* [Task statement] Going down the data below, set down exactly the line with "destruct (handler_operation h" and each line after it through the line with "under [cam] has"; no other lines.

* [Records from a data collection]
- Opening Delimiter -

(** C3 as stated fails: a clean run of [toggle_lock_camera] issues nine
    mutating host commands, one lock setting per transform attribute. *)
Lemma toggle_lock_issues_nine_commands :
  mutating_cmds (res_trace (toggle_lock_camera (Examples.at_scene Examples.studio))) =
    lock_cmds "cam1" true /\
  length (mutating_cmds
            (res_trace (toggle_lock_camera (Examples.at_scene Examples.studio)))) = 9%nat.
Proof. split; vm_compute; reflexivity. Qed.

(** C3 (amended).  A handler run that returns and shows no "Error"
    dialog issues the mutating host commands of its operation when
    nothing blocked it, and none when something did (nothing selected, or
    a dialog turned down).  Only [create_camera], [delete_camera],
    [rename_camera] and [import_cameras] issue a single one;
    [toggle_lock_camera] issues nine, [export_cameras] two,
    [duplicate_camera] two, [set_renderable_camera] one per listed camera
    shape and one more, [show_camera_info] none. *)
Theorem operation_commands (host : Host) (h : handler_id) (w : world host) :
  clean (res_out (handler_of h w)) (res_trace (handler_of h w)) ->
  (unblocked (res_trace (handler_of h w)) ->
   mutations (res_trace (handler_of h w)) h (mutating_cmds (res_trace (handler_of h w)))) /\
  (~ unblocked (res_trace (handler_of h w)) ->
   mutating_cmds (res_trace (handler_of h w)) = []).
Proof.
  intros Hclean.
  destruct (handler_operation h w Hclean) as [[Hu H]|[Hn H]].
  - split; [intros _; exact H | intros Hn; contradiction].
  - split; [intros Hu; contradiction | intros _; exact H].
Qed.

Lemma operation_commands_witness :
  mutations (res_trace (handler_of H_duplicate_camera (Examples.at_scene Examples.studio)))
    H_duplicate_camera
    (mutating_cmds
       (res_trace (handler_of H_duplicate_camera (Examples.at_scene Examples.studio)))).
Proof.
  apply (operation_commands Scene.scene_host H_duplicate_camera
           (Examples.at_scene Examples.studio)).
  - apply cleanb_clean. vm_compute. reflexivity.
  - apply unblockedb_unblocked. vm_compute. reflexivity.
Defined.

(** ** The window *)





(** ** Exceptions: the whole picture *)




(** ** One renderable camera *)

(** C9. On a host whose numeric attributes obey [attr_laws], after a run
    of [set_renderable_camera] on the selected camera [cam] that returns
    and shows no "Error" dialog: the first camera shape the host lists
    under [cam] has renderable 1; every other listed camera shape whose
    reset the host did not refuse has renderable 0; so among the listed
    shapes whose reset was not refused, that shape is the only one with
    renderable 1. *)
Theorem one_renderable_camera (host : Host)
    (value : hstate host -> string -> option Z) (L : attr_laws host value)
    (w : world host) (cam : string) (rest : list string) (s0 : hstate host)
    (shapes : list string) (s1 : hstate host) :
  exec host TslSelectItem (w_host w) = (inr (Some (cam :: rest)), s0) ->
  exec host Ls_camera s0 = (inr shapes, s1) ->
  clean (res_out (set_renderable_camera w)) (res_trace (set_renderable_camera w)) ->
  let final := w_host (res_world (set_renderable_camera w)) in
  let refused c :=
    exists x s, In (Ev (SetAttr (c +:+ ".renderable") 0) (inl x) s)
                  (res_trace (set_renderable_camera w)) in
  exists sh others s2,
    In (Ev (ListRelativesShapes cam) (inr (Some (sh :: others))) s2)
      (res_trace (set_renderable_camera w)) /\
    value final (sh +:+ ".renderable") = Some 1 /\
    (forall c, In c shapes -> c <> sh -> ~ refused c ->
       value final (c +:+ ".renderable") = Some 0) /\
    (forall c, In c shapes -> ~ refused c ->
       value final (c +:+ ".renderable") = Some 1 -> c = sh).
Proof.
  intros Hsel Hls Hclean final refused.
  destruct (set_renderable_camera_exclusive value L w Hclean cam rest s0 shapes s1 Hsel Hls)
    as (sh & others & s2 & Hin & H1 & H0).
  exists sh, others, s2. split; [exact Hin|]. split; [exact H1|]. split.
  - intros c Hc Hne Hnr. destruct (H0 c Hc Hne) as [Hz|Hr]; [exact Hz | contradiction].
  - intros c Hc Hnr Hv. destruct (decide (c = sh)) as [->|Hne]; [reflexivity|].
    destruct (H0 c Hc Hne) as [Hz|Hr]; [|contradiction].
    fold final in Hz. rewrite Hz in Hv. discriminate Hv.
Qed.
(** * A/B playback engine of [ab_play.py]

    A shallow embedding of the transport state, the key handler of the
    control loop ([run_ui]), the audio render callback ([make_callback]) and
    the loader ([load_wavs]), followed by the properties of the engine.

    Python integers are [Z].  A numpy array of shape [(n, ch)] is a list of
    [n] rows, each row a list of samples.  Slices follow Python's rules for
    negative and out-of-range bounds. *)

From Stdlib Require Import ZArith List Bool Lia.
From Stdlib Require Import Floats.SpecFloat.
Import ListNotations.
Open Scope Z_scope.

Set Implicit Arguments.

(** ** Python sequences *)

Module Py.

(** [len(l)] *)
Definition len {A : Type} (l : list A) : Z := Z.of_nat (length l).

(** How a slice bound [i] is adjusted against a sequence of length [n]:
    a negative bound counts from the end, and the result is clipped to
    [0..n]. *)
Definition adjust (n i : Z) : Z :=
  if i <? 0 then Z.max 0 (i + n) else Z.min i n.

(** [l[start:stop]] *)
Definition slice {A : Type} (l : list A) (start stop : Z) : list A :=
  let lo := adjust (len l) start in
  let hi := adjust (len l) stop in
  firstn (Z.to_nat (hi - lo)) (skipn (Z.to_nat lo) l).

(** [l[:stop]] *)
Definition slice_to {A : Type} (l : list A) (stop : Z) : list A :=
  firstn (Z.to_nat (adjust (len l) stop)) l.

(** [l[start:]] *)
Definition slice_from {A : Type} (l : list A) (start : Z) : list A :=
  skipn (Z.to_nat (adjust (len l) start)) l.

(** [l[i]]: [None] stands for [IndexError]. *)
Definition index {A : Type} (l : list A) (i : Z) : option A :=
  if (i <? - len l) || (len l <=? i) then None
  else nth_error l (Z.to_nat (if i <? 0 then i + len l else i)).

End Py.

(** ** Transport state *)

(** [PlaybackState] without its lock; the lock is modelled with the two
    threads further down. *)
Record PlaybackState : Type := mkState {
  active : Z;       (* 0=A, 1=B *)
  paused : bool;
  pos    : Z;
  quit   : bool
}.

- Closing Delimiter -

* [Solved problem]
  destruct (handler_operation h w Hclean) as [[Hu H]|[Hn H]].
  - split; [intros _; exact H | intros Hn; contradiction].
  - split; [intros Hu; contradiction | intros _; exact H].
Qed.

Lemma operation_commands_witness :
  mutations (res_trace (handler_of H_duplicate_camera (Examples.at_scene Examples.studio)))
    H_duplicate_camera
    (mutating_cmds
       (res_trace (handler_of H_duplicate_camera (Examples.at_scene Examples.studio)))).
Proof.
  apply (operation_commands Scene.scene_host H_duplicate_camera
           (Examples.at_scene Examples.studio)).
  - apply cleanb_clean. vm_compute. reflexivity.
  - apply unblockedb_unblocked. vm_compute. reflexivity.
Defined.

(** ** The window *)





(** ** Exceptions: the whole picture *)




(** ** One renderable camera *)

(** C9. On a host whose numeric attributes obey [attr_laws], after a run
    of [set_renderable_camera] on the selected camera [cam] that returns
    and shows no "Error" dialog: the first camera shape the host lists
    under [cam] has renderable 1; every other listed camera shape whose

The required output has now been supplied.